An exhibition conceived within the framework of the collaboration that commenced in 2016 between the Archive of Navarre and the Archive of the department of the Atlantic Pyrenees, directed at implementing cultural mediation initiatives for the dissemination and valorization of the documentary heritage held in the archives. In 2018, the scope was extended to other adjoining territories with an invitation to the Archive Service of the Regional Council of Guipúzcoa, to the Archive and Film Library of the Provincial Council of Huesca and to the Provincial Historical Archive of Huesca. In this way, the initiative took on the shape of a tour, so that the exhibition will be present in different territories in the course of 2019.

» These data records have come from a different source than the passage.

(** * SparkyViz: nutrition-history aggregation and derived metrics

    A shallow embedding of the SparkyFitness client module
    ([app/lib/sparkyfitness.ts]: credential table, food-entry scaling,
    history aggregation, streak computation), of the history route loader
    and of the dashboard's heat-map colour function, followed by the
    properties stated about them.

    Conventions of the embedding.
    - A JavaScript [number] is an IEEE 754 binary64 value, represented by
      [spec_float] with the operations of [SpecFloat] at precision 53.
      NaN carries no payload, as in JavaScript.
    - A JavaScript string is a [string]; every character stands for one
      code unit below 256.
    - A [Map] keyed by strings is a [gmap string _]; only lookups are
      observed by the modelled code, so insertion order is not kept.
    - A [Date] is its time value: milliseconds since the epoch, or NaN
      ([None]).  The host time zone is a parameter, as [LocalTZA] is in
      ECMA-262.
    - [async] functions are run to completion: a rejected promise is a
      [Throw], a fulfilled one an [Ok].  The upstream service is an oracle
      that maps a request to its outcome. *)

From Stdlib Require Import ZArith Lia List Ascii String FinFun.
From Stdlib Require Import Floats.SpecFloat.
From stdpp Require Import gmap strings list.

Local Open Scope string_scope.
Local Open Scope Z_scope.

(** ** JavaScript numbers *)

Module Num.

Definition prec : Z := 53.
Definition emax : Z := 1024.

Definition number : Type := spec_float.

(** The number denoted by an integer literal (exact below 2^53). *)
Definition of_Z (z : Z) : number := binary_normalize prec emax z 0 false.

Definition NaN : number := S754_nan.
Definition Infinity : number := S754_infinity false.

Definition add : number -> number -> number := SFadd prec emax.
Definition sub : number -> number -> number := SFsub prec emax.
Definition mul : number -> number -> number := SFmul prec emax.
Definition div : number -> number -> number := SFdiv prec emax.

(** [x === y], [x < y], [x <= y] and [x > y] on numbers. *)
Definition eqb (x y : number) : bool := SFeqb x y.
Definition ltb (x y : number) : bool := SFltb x y.
Definition leb (x y : number) : bool := SFleb x y.
Definition gtb (x y : number) : bool := SFltb y x.

Definition isNaN (x : number) : bool :=
  match x with S754_nan => true | _ => false end.

(** [Number.isFinite]. *)
Definition isFinite (x : number) : bool :=
  match x with
  | S754_zero _ | S754_finite _ _ _ => true
  | S754_infinity _ | S754_nan => false
  end.

(** A decimal literal [n / 10^k] with both parts exactly representable is
    the correctly rounded quotient. *)
Definition decimal (n : Z) (k : nat) : number :=
  div (of_Z n) (of_Z (10 ^ Z.of_nat k)).

(** [Math.round]: non-finite and integral values are returned as they are;
    otherwise the nearest integer, ties towards +Infinity, and a zero
    result keeps the sign of the argument. *)
Definition Math_round (x : number) : number :=
  match x with
  | S754_finite s m e =>
      if 0 <=? e then x
      else
        let den := 2 ^ (- e) in
        let n := (2 * cond_Zopp s (Zpos m) + den) / (2 * den) in
        if n =? 0 then S754_zero s else of_Z n
  | _ => x
  end.

(** [Math.min] of two numbers. *)
Definition Math_min (x y : number) : number :=
  if isNaN x || isNaN y then NaN
  else if ltb x y then x
  else if ltb y x then y
  else match x with S754_zero true => x | _ => y end.

End Num.

Import Num.

(** ** JavaScript strings *)

(** White space and line terminators removed by [String.prototype.trim],
    among the code units below 256. *)
Definition isWhiteSpace (c : ascii) : bool :=
  let n := nat_of_ascii c in
  ((9 <=? n)%nat && (n <=? 13)%nat) || (n =? 32)%nat || (n =? 160)%nat.

Fixpoint trimStart (s : string) : string :=
  match s with
  | String c s' => if isWhiteSpace c then trimStart s' else s
  | EmptyString => EmptyString
  end.

Fixpoint trimEnd (s : string) : string :=
  match s with
  | String c s' =>
      match trimEnd s' with
      | EmptyString => if isWhiteSpace c then EmptyString else String c EmptyString
      | t => String c t
      end
  | EmptyString => EmptyString
  end.

Definition trim (s : string) : string := trimEnd (trimStart s).

(** [s.split(sep)] for a one-character separator. *)
Fixpoint split (sep : ascii) (s : string) : list string :=
  match s with
  | EmptyString => [EmptyString]
  | String c s' =>
      if Ascii.eqb c sep then EmptyString :: split sep s'
      else match split sep s' with
           | h :: t => String c h :: t
           | [] => [String c EmptyString]
           end
  end.

(** Truthiness of a string: the empty string is falsy. *)
Definition truthy (s : string) : bool :=
  match s with EmptyString => false | String _ _ => true end.

(** ** Exceptions and results *)

Inductive Exn : Type :=
| NoApiKeyConfigured (username : string)
| FailedToFetchProfile
| NoUserIdInProfile
| FailedToFetchNutritionHistory
| FailedToFetchFoodEntries
| FailedToFetchGoals
| FetchRejected          (* fetch() itself rejected: network failure *)
| JsonRejected           (* response.json() rejected *)
| RangeError_InvalidTime (* toISOString() of an invalid Date *)
| TypeError_NotAFunction (* call of an undefined member *).

Inductive result (A : Type) : Type :=
| Ok (a : A)
| Throw (e : Exn).

Arguments Ok {A} a.
Arguments Throw {A} e.

#[global] Instance result_ret : MRet result := fun A a => Ok a.
#[global] Instance result_bind : MBind result := fun A B f m =>
  match m with Ok a => f a | Throw e => Throw e end.

(** [p.catch(() => v)]. *)
Definition catch {A : Type} (m : result A) (v : A) : A :=
  match m with Ok a => a | Throw _ => v end.

Fixpoint foldlM {A B : Type} (f : B -> A -> result B) (b : B) (l : list A) : result B :=
  match l with
  | [] => Ok b
  | x :: l' => b' ← f b x; foldlM f b' l'
  end.

(** The indices [0, 1, ..., n - 1] of a loop [for (let i = 0; i < n; i++)]
    over an integer bound [n]; empty when [n <= 0]. *)
Definition range (n : Z) : list Z := map Z.of_nat (seq 0 (Z.to_nat n)).

(** ** Dates

    Time values and the calendar of ECMA-262 (section "Date Objects").
    Days are numbered from 1970-01-01; the conversion between a day number
    and a proleptic Gregorian date works on 400-year eras that start on
    1 March. *)

Module JsDate.

Definition msPerDay : Z := 86400000.

Definition Day (t : Z) : Z := t / msPerDay.
Definition TimeWithinDay (t : Z) : Z := t mod msPerDay.

(** Day of era to (year of era, month 1..12, day of month). *)
Definition civil_of_doe (doe : Z) : Z * Z * Z :=
  let yoe := (doe - doe / 1460 + doe / 36524 - doe / 146096) / 365 in
  let doy := doe - (365 * yoe + yoe / 4 - yoe / 100) in
  let mp := (5 * doy + 2) / 153 in
  let d := doy - (153 * mp + 2) / 5 + 1 in
  let m := if mp <? 10 then mp + 3 else mp - 9 in
  (yoe, m, d).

With the suggestive title of TRANSports, the idea was to reflect the evolution of some of the means of transport in the movement from the 19th to 20th centuries, when they became sports disciplines. A transformation that started from human traction, animal traction and mechanical traction to give rise to the eight sports included in the exhibition: athletics, mountaineering, rowing, skiing, cycling, horse riding, motor racing and aviation.
The Royal and General Archive of Navarre has collaborated in the preparation of the texts for the aviation and cycling sports, contributing with reproductions of a number of documents that have been included in the other panels, and has assumed the tasks of general coordination of the tests and their harmonisation for presentation in the panels and catalogue documenting the exhibition.
Among the documentation provided by Navarra, particular mention should be made of a set of photos showing, for example, the Altsasu / Alsasua corridors around 1905 (sourced from the Miguel Echagüe fond) that of the winner of a run on arrival at the goal in Plaza del Castillo square in Pamplona / Iruña in 1933, that of an aircraft pilot in the aviation festival in San Fermín 1930, that of the Style team in the VII Cycle Tour of the Basque Country in 1930 (all three sourced from the Galle fond) or that of a trip by Alberto Oficialdegui and other priests to the Peña de los Canteros (Crag of the Stonemasons) in the Sierra de Sarbil between 1920 and 1940 (sourced from the Alberto Oficaldegui fond).